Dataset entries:

(** * Software alarms on one hardware comparator: [esp32/mods/machtimer_alarm.c]

    A shallow embedding of the alarm list of the Pycom ESP32 port and the
    proofs of the properties its specification states.

    The C module keeps three pieces of shared state: the alarm objects
    (allocated on the MicroPython heap, reached through pointers), the global
    [alarm_heap] (a counter and an array of 16 pointers to alarm objects) and
    the registers of hardware timer 0 of group 0.  Alarm objects are aliased:
    the array points to them, and the Python program holds them too.  The
    embedding therefore keeps an object store (a finite map from addresses to
    alarm records) and lets the array hold addresses.

    Undefined behaviour of the C code (a read or write outside the array, a
    dereference of NULL or of an address with no object) is the result [None]. *)

From Stdlib Require Import ZArith Lia Bool List.
From stdpp Require Import base option list gmap fin_maps.

Open Scope Z_scope.

(** ** Machine integers *)

Definition UINT32_MOD : Z := 2 ^ 32.
Definition UINT64_MOD : Z := 2 ^ 64.

Definition to_uint32 (z : Z) : Z := z mod UINT32_MOD.
Definition to_uint64 (z : Z) : Z := z mod UINT64_MOD.

(** [(uint32_t) -1], the value [heap_index] holds while an alarm is not in
    the list. *)
Definition NOT_PENDING : Z := to_uint32 (-1).

(** [#define ALARM_HEAP_MAX_ELEMENTS (16U)] *)
Definition ALARM_HEAP_MAX_ELEMENTS : Z := 16.

(** ** Data model *)

(** Addresses of alarm objects. *)
Definition ptr : Type := N.

(** [mp_obj_t]: the module compares objects with [mp_const_none] and passes
    them on; an alarm object and any other Python object are told apart only
    because [handler_arg] defaults to the alarm itself. *)
Inductive mp_obj_t : Type :=
  | mp_const_none
  | mp_obj_alarm (p : ptr)
  | mp_obj_other (id : N).

Definition is_none (o : mp_obj_t) : bool :=
  match o with mp_const_none => true | _ => false end.

(** [mp_obj_alarm_t] (the [base] field only holds the type pointer). *)
Record mp_obj_alarm_t : Type := mk_alarm {
  when : Z;              (* uint64_t *)
  interval : Z;          (* uint64_t *)
  heap_index : Z;        (* uint32_t *)
  handler : mp_obj_t;
  handler_arg : mp_obj_t;
  periodic : bool
}.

Task — Each line from the top of the records above through the line containing "Definition ptr : Type := N." needs to be transcribed exactly, and no line after it.

Task solution —
(** * Software alarms on one hardware comparator: [esp32/mods/machtimer_alarm.c]

    A shallow embedding of the alarm list of the Pycom ESP32 port and the
    proofs of the properties its specification states.

    The C module keeps three pieces of shared state: the alarm objects
    (allocated on the MicroPython heap, reached through pointers), the global
    [alarm_heap] (a counter and an array of 16 pointers to alarm objects) and
    the registers of hardware timer 0 of group 0.  Alarm objects are aliased:
    the array points to them, and the Python program holds them too.  The
    embedding therefore keeps an object store (a finite map from addresses to
    alarm records) and lets the array hold addresses.

    Undefined behaviour of the C code (a read or write outside the array, a
    dereference of NULL or of an address with no object) is the result [None]. *)

From Stdlib Require Import ZArith Lia Bool List.
From stdpp Require Import base option list gmap fin_maps.

Open Scope Z_scope.

(** ** Machine integers *)

Definition UINT32_MOD : Z := 2 ^ 32.
Definition UINT64_MOD : Z := 2 ^ 64.

Definition to_uint32 (z : Z) : Z := z mod UINT32_MOD.
Definition to_uint64 (z : Z) : Z := z mod UINT64_MOD.

(** [(uint32_t) -1], the value [heap_index] holds while an alarm is not in
    the list. *)
Definition NOT_PENDING : Z := to_uint32 (-1).

(** [#define ALARM_HEAP_MAX_ELEMENTS (16U)] *)
Definition ALARM_HEAP_MAX_ELEMENTS : Z := 16.

(** ** Data model *)

(** Addresses of alarm objects. *)
Definition ptr : Type := N.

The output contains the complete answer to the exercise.